J’entre et commence à monter les escaliers quand personne n’était dans le coin. Je ne voulais pas répondre aux questions intrusives. Je monte une marche à la fois tout en tirant ma valise. Le côté gauche de ma hanche me fait tellement souffrir et ses fichus escaliers n’en finissent pas. Je venais de faire la moitié, et m’apprêtais à crier une mini victoire, mais au lieu de ça j’ai raté la marche suivante et mon corps dégringolait bien que j’aie essayé de me raccrocher à la rampe. La frayeur me fit mordre violemment la lèvre pour ne pas crier dans la chute et alerter les autres. J’attendais la violente douleur familière qui suivait ce genre d’accidents, mais elle ne venait pas. Je me rendis compte que je n’étais pas au sol, mais plutôt sur un truc solide.

— Merde, on grimace derrière moi. Tu as failli me briser le cou là. Ça va? Rien de cassé?

Je tourne la face et me retrouve devant Michael qui avait amorti ma chute. 

— Je........je suis maladroite, bredouillé-je, d’une voix remplie de larmes que je contenais fortement.

— Maladroite, ça tu peux le dire. Tu t’es même blessée à la lèvre, dit-il en la frôlant avec un doigt. Viens qu’on regarde ça.

Trop sonnée et encore tremblante de frayeur pour réagir, je me suis laissée faire, tandis qu’il m’aidait à me redresser avant de me conduire vers une chambre au rez-de-chaussée et me poser sur le lit. Il revint avec des compresses et nettoya le sang sur ma lèvre pendant que je le regardais faire toujours sans un mot.

— Tiens voilà. Reste te reposer ici. Je viendrais te prévenir quand les autres auront fini.

Je m’allongeai dès qu’il quitta la pièce et m’endormis aussitôt. Je fus réveillé ensuite par Laure qui venait de rentrer.

— Désolée coco, c’était une tante qui m’avait retenu au téléphone pour me souhaiter les vœux de bonheur et tout ce que tu sais. Le voyage n’a pas été trop épuisant?

— Je vais mieux maintenant que j’ai dormi.

— Mais pourquoi tu dors dans la chambre de mon beau-frère quand la tienne est à côté

— C’est le à côté qui se trouve à l’étage? Elle a même failli aggraver sa blessure à la jambe en chutant dans les escaliers, lui reproche Michael qui venait aussi d’entrer dans la chambre.

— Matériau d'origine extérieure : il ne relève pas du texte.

(** What one turn writes is paid for by what it reads, and is made of
    bytes read or of the transform's own. *)
Lemma turn_effect_budget last inCode rest out last' inCode' rest' :
  turn_effect last inCode rest = Some (out, last', inCode', rest') ->
  3 * length out + 8 * length rest' <= 8 * length rest
  /\ Forall (fun c => In c rest \/ In c ownBytes) out
  /\ (forall c, In c rest' -> In c rest).
Proof.
  destruct rest as [|b t]; [easy|]. cbn [turn_effect]. unfold bracket.
  intros [= H]. revert H.
  repeat match goal with
         | |- context [if ?c then _ else _] => destruct c eqn:?
         | |- context [match ?l with [] => _ | _ :: _ => _ end] => destruct l
         end;
    intros [= <- <- <- <-];
    (split; [simpl; lia|split; [|intros c Hc; simpl in *; tauto]]);
    try (let x := eval vm_compute in (B "shell") in change (B "shell") with x);
    repeat (apply Forall_cons || apply Forall_nil);
    first [ left; simpl; tauto
          | right; vm_compute; tauto
          | left; left; symmetry; apply Byte.byte_dec_bl; assumption ].
Qed.

Lemma markdownifyFrom_bounded n : forall rest last inCode,
  length rest <= n ->
  3 * length (markdownifyFrom last inCode rest) <= 8 * length rest
  /\ Forall (fun c => In c rest \/ In c ownBytes) (markdownifyFrom last inCode rest).
Proof.
  induction n as [|n IH]; intros rest last inCode Hn;
    rewrite markdownifyFrom_turn;
    destruct (turn_effect last inCode rest) as [[[[o l'] c'] rest']|] eqn:Et;
    try (split; [simpl; lia|constructor]).
  - apply turn_effect_shorter in Et. lia.
  - pose proof (turn_effect_shorter _ _ _ _ _ _ _ Et) as Hs.
    destruct (turn_effect_budget _ _ _ _ _ _ _ Et) as (Hb & Ho & Hi).
    destruct (IH rest' l' c' ltac:(lia)) as [IH1 IH2].
    split; [rewrite length_app; lia|].
    apply Forall_app. split; [exact Ho|].
    eapply Forall_impl; [|exact IH2]. intros c [Hc|Hc]; auto.
Qed.

End ScanBounds.

(** X6: the output is at most 8/3 as long as the unread input (three
    quotes can become the eight bytes of a fence with [shell]), and all its
    bytes are bytes of the input, backticks, or letters of [shell]: the
    transform invents nothing else. *)
Theorem markdownify_output_bounded (r : Buffer.t) :
  3 * length (markdownify r) <= 8 * length (Buffer.String r)
  /\ Forall (fun c => In c (Buffer.String r) \/ In c ownBytes) (markdownify r).
Proof.
  rewrite ScanFacts.markdownify_contents.
  now apply (ScanBounds.markdownifyFrom_bounded (length (Buffer.String r))).
Qed.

— Mais non sa chambre est juste à côté de la tienne, j’ai bien précisé à tout le monde y compris maman.

— Pourquoi Carla m’a donc dit qu’elle dormira à l’étage

— Carla? Impossible! J’ai choisi sa chambre, exprès pour lui éviter les escaliers. 

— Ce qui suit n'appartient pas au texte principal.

Definition suffix_less (s : list Z) (n : Z) (a b : Z) : bool :=
  suffix_less_loop (S (Z.to_nat n)) s n a b 0.

(** [buildSimple(s, n, sa)]: [sa.resize(n)], fill with [0..n-1], sort.
    A negative [n] makes [resize] throw. *)
Definition buildSimple (s : list Z) (n : Z) : option (list Z) :=
  if n <? 0 then None
  else Some (std_sort (suffix_less s n) (iota n)).

(** The inner loop of [computeLCP]:
    [while (i + h < n && j + h < n && text_[i + h] == text_[j + h]) h++;] *)
Fixpoint lcp_extend (fuel : nat) (text : list Z) (n i j h : Z) : option Z :=
  match fuel with
  | O => None
  | S fuel' =>
      if (Int32.add i h <? n) && (Int32.add j h <? n) then
        x <- vget text (Int32.add i h) ;;
        y <- vget text (Int32.add j h) ;;
        if x =? y then lcp_extend fuel' text n i j (Int32.add h 1)
        else Some h
      else Some h
  end.

(** First loop of [computeLCP]: [rank[sa_[i]] = i]. *)
Definition compute_rank (sa : list Z) (n : Z) : option (list Z) :=
  for_range 0 n (fun i rank => x <- vget sa i ;; vset rank x i)
            (repeat 0 (Z.to_nat n)).

(** Body of the second loop of [computeLCP], on the state [(h, lcp_)]. *)
Definition kasai_step (text sa rank : list Z) (n : Z) (i : Z) (st : Z * list Z)
  : option (Z * list Z) :=
  let '(h, lcp) := st in
  ri <- vget rank i ;;
  if 0 <? ri then
    j <- vget sa (Int32.sub ri 1) ;;
    h' <- lcp_extend (S (Z.to_nat n)) text n i j h ;;
    lcp' <- vset lcp ri h' ;;
    Some (if 0 <? h' then Int32.sub h' 1 else h', lcp')
  else Some (h, lcp).

(** [computeLCP()] on the members [text_], [sa_]; returns the new [lcp_]
    (empty before the call). *)
Definition computeLCP (text sa : list Z) : option (list Z) :=
  let n := Int32.of_size (length sa) in
  if n <? 0 then None
  else
    rank <- compute_rank sa n ;;
    st <- for_range 0 n (kasai_step text sa rank n) (0, repeat 0 (Z.to_nat n)) ;;
    Some (snd st).

(** The constructor [SuffixArray(text, len)]. *)
Definition SuffixArray_new (text : list Z) : option SuffixArray :=
  let n := length text in
  if (n =? 0)%nat then Some (mkSuffixArray [] [] text 0)
  else
    sa <- buildSimple text (Int32.of_size n) ;;
    lcp <- computeLCP text sa ;;
    Some (mkSuffixArray sa lcp text (Z.of_nat n)).
Definition vspsExtendStop (stopId newEndDate : string) : M value :=
  c <- getClient ;;
  response <- axios_post c "/vsps/v1/stopinstructions/extend"
                (VObj [("stopId", VStr stopId);
                       ("newEndDate", VStr newEndDate)]) ;;
  ret (data response).

End Client.

(** ** The tool handlers registered on the MCP server *)

Module Tools.
Import JS Effects Client.

Record TextContent := { type : string; text : value }.
Record Envelope := { content : list TextContent }.

Definition text_envelope (t : value) : Envelope :=
  {| content := [{| type := "text"; text := t |}] |}.

(** [function formatResponse(data: any, error?: string)] *)
Definition formatResponse (data : value) (error : value) : Envelope :=
  if truthy error then
    text_envelope (VStr ("Error: " ++ to_string error))
  else
    text_envelope (stringify data).

(** The [catch (error: any)] clause shared by all handlers:
    [formatResponse(null, error.response?.data?.message || error.message)]. *)
Definition structured_message (error : value) : res value :=
  let? response := get error "response" in
  let? d := get_opt response "data" in
  get_opt d "message".

Definition error_text (error : value) : res value :=
  let? m := structured_message error in
  if truthy m then Ok m else get error "message".

Definition on_error (error : value) : M Envelope :=
  msg <- lift (error_text error) ;;
  ret (formatResponse VNull msg).

(** *** Core tools *)

Definition hello_world : M Envelope :=
  try_catch
    (data <- helloWorld ;;
     ret (formatResponse data VUndefined))
    on_error.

Je les vis échanger sur moi comme si je n’étais pas dans la pièce. Laure sortit en colère pour sermonner Carla qui expliqua que Judith avait décidé de prendre celle qui m’était attribuée originellement, mais en plus refusait de la libérer.

— Pourquoi doit-elle avoir une chambre rien qu’à elle? C’est quoi ce traitement de faveur? se plaint Judith.

— Judith tu es chez ma famille et je partage les pièces donc tu vas me faire le plaisir de libérer au plus vite la chambre de Madina merci! la réprimande Laure.

— C’est toujours comme ça. Madina ci Madina ça, à croire qu’elle est mieux que nous.

— Ce n’est pas ça Judith.

— Oh toi ne me parle pas, elle hurle et s’en va après m’avoir lancé le genre de regard qui peut tuer pourtant je voulais lui expliquer que ce n’est pas une question d’être mieux que quelqu’un, mais juste ma santé qui fait défaut.

En temps normal, j’aurais simplement cédé la chambre pour éviter les embrouilles, mais il m’est impossible de monter et descendre les escaliers pendant deux semaines. Heureusement, les remarques de maman Laure sur notre sortie étaient là pour ramener la bonne humeur. Elle n’adhérait pas du tout à l’idée de l’enterrement de vie de jeune fille bien que Laure lui ait expliqué que personne n’allait littéralement enterrer sa vie dans une sortie. C’est avec une longue liste de recommandations qu’elle nous a laissé partir. Nous sommes allées dans un club, ma toute première fois. Je ne suis pas une grande danseuse et sous morphine donc j’évitais l’alcool.

Après un tour sur la piste, nous avons retrouvé notre carré pour une petite pause et les jeux se sont enchaînés, dont jamais je n’ai jamais. Le jeu était simple. On lance une phrase et si tu l’as fait tu bois, sinon tu passes ton tour.

— Jamais je n’ai fait la pipe à l’école, lança une d’elles. Elles burent toutes, sauf moi. 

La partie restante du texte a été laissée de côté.